**ABOUT THIS EXERCISE**
Give again, word for word, every line below from the one that has "(** * Orientation" through the one that has "modelled as an exact", both included, and no others.

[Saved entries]
%%

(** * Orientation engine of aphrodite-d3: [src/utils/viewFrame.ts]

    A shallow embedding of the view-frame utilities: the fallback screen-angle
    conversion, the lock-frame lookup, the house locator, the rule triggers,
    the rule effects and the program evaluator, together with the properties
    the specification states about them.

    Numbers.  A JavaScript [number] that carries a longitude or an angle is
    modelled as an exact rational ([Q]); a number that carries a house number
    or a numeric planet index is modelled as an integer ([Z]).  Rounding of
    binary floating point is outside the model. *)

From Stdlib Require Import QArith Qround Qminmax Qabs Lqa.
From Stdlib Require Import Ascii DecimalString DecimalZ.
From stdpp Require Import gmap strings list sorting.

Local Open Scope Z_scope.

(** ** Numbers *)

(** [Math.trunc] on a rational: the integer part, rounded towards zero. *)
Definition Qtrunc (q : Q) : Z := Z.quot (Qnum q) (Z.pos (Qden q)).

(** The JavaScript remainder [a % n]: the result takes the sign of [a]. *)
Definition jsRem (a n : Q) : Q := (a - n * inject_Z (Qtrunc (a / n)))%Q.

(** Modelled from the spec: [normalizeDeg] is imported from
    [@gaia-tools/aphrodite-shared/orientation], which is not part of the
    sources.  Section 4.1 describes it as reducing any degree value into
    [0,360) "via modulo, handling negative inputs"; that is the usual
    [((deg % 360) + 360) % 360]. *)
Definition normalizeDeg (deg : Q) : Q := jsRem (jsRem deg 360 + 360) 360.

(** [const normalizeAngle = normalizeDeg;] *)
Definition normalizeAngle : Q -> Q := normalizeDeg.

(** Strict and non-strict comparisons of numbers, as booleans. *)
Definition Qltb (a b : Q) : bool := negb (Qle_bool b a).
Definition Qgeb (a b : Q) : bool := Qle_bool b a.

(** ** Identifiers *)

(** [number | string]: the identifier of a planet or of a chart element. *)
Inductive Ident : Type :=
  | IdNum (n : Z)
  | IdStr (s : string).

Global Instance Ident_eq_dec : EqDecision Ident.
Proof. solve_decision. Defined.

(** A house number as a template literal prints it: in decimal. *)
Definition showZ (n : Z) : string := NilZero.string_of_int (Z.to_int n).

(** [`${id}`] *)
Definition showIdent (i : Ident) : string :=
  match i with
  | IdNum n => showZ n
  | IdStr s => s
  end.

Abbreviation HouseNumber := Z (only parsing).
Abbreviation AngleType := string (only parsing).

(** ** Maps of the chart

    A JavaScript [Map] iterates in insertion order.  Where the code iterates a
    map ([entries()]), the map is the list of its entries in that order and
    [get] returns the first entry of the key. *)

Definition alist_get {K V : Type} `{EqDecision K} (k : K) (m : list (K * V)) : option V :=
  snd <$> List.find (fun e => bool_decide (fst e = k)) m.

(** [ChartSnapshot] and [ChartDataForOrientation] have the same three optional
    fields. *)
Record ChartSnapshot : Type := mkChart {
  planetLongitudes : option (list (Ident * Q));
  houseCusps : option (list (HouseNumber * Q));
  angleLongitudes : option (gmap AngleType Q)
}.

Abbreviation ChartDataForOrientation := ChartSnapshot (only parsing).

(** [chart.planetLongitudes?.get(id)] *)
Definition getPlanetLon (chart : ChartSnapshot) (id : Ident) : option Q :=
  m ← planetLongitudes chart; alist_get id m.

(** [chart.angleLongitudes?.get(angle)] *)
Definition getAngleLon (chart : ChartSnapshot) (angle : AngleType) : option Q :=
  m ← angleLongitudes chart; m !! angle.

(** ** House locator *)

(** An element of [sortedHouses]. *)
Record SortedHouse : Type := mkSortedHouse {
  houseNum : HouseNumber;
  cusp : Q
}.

%%
%%

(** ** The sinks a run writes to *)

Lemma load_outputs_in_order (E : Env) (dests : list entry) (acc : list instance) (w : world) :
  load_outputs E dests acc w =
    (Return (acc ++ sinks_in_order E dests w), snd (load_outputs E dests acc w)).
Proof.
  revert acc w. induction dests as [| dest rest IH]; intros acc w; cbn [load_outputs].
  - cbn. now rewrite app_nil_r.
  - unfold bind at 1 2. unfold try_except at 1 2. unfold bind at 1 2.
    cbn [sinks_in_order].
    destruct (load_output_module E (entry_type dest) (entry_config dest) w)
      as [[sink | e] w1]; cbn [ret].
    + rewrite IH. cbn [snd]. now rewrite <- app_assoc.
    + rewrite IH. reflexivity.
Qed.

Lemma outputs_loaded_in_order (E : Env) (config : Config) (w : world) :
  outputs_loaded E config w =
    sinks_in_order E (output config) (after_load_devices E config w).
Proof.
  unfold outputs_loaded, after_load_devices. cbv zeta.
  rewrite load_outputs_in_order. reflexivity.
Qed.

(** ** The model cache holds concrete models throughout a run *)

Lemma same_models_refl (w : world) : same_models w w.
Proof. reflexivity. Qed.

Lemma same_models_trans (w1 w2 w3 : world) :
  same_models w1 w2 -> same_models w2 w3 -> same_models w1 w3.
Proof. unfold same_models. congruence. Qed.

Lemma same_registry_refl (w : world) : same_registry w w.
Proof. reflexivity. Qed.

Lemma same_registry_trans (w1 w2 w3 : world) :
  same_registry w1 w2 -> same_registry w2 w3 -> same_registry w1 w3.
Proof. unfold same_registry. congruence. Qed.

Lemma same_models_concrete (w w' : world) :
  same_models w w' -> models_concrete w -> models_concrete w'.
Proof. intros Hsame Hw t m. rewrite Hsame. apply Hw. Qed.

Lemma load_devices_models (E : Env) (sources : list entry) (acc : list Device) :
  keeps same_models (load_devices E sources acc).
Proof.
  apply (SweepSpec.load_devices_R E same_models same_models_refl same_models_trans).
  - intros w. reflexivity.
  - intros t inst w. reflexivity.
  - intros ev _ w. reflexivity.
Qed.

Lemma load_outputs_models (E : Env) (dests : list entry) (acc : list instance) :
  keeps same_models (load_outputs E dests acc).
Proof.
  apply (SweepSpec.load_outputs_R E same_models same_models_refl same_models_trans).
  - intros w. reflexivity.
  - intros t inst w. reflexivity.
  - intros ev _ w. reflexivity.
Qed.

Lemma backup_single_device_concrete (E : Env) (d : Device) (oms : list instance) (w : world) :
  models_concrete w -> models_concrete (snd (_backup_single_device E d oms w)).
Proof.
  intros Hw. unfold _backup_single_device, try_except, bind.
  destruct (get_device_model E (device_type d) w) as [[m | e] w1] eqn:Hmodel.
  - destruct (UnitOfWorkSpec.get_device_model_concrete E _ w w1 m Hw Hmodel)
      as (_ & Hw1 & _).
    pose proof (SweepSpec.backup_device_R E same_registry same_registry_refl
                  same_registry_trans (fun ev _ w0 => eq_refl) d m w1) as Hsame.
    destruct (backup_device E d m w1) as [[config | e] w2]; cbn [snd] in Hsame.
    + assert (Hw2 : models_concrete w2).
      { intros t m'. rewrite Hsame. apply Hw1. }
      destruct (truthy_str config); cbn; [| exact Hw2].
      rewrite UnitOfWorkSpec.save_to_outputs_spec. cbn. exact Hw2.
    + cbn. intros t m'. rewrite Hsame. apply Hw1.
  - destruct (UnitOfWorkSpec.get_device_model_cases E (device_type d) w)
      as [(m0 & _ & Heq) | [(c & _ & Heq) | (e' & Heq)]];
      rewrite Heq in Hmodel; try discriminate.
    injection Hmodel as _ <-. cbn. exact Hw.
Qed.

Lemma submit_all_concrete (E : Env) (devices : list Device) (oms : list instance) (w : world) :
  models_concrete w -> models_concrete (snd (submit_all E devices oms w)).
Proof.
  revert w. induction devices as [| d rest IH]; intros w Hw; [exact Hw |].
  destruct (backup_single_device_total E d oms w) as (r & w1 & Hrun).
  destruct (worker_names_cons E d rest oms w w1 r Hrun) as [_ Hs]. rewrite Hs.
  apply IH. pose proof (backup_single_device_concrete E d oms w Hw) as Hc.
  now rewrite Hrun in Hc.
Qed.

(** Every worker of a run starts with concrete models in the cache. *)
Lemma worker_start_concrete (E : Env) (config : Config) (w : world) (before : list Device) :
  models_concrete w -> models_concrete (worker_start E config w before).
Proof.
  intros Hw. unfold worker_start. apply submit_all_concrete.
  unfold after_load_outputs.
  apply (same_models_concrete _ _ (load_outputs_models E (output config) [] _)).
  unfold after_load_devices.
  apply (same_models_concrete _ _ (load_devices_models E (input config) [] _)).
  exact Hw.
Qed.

%%

**ANSWER SPACE**
(** * Orientation engine of aphrodite-d3: [src/utils/viewFrame.ts]

    A shallow embedding of the view-frame utilities: the fallback screen-angle
    conversion, the lock-frame lookup, the house locator, the rule triggers,
    the rule effects and the program evaluator, together with the properties
    the specification states about them.

    Numbers.  A JavaScript [number] that carries a longitude or an angle is
    modelled as an exact rational ([Q]); a number that carries a house number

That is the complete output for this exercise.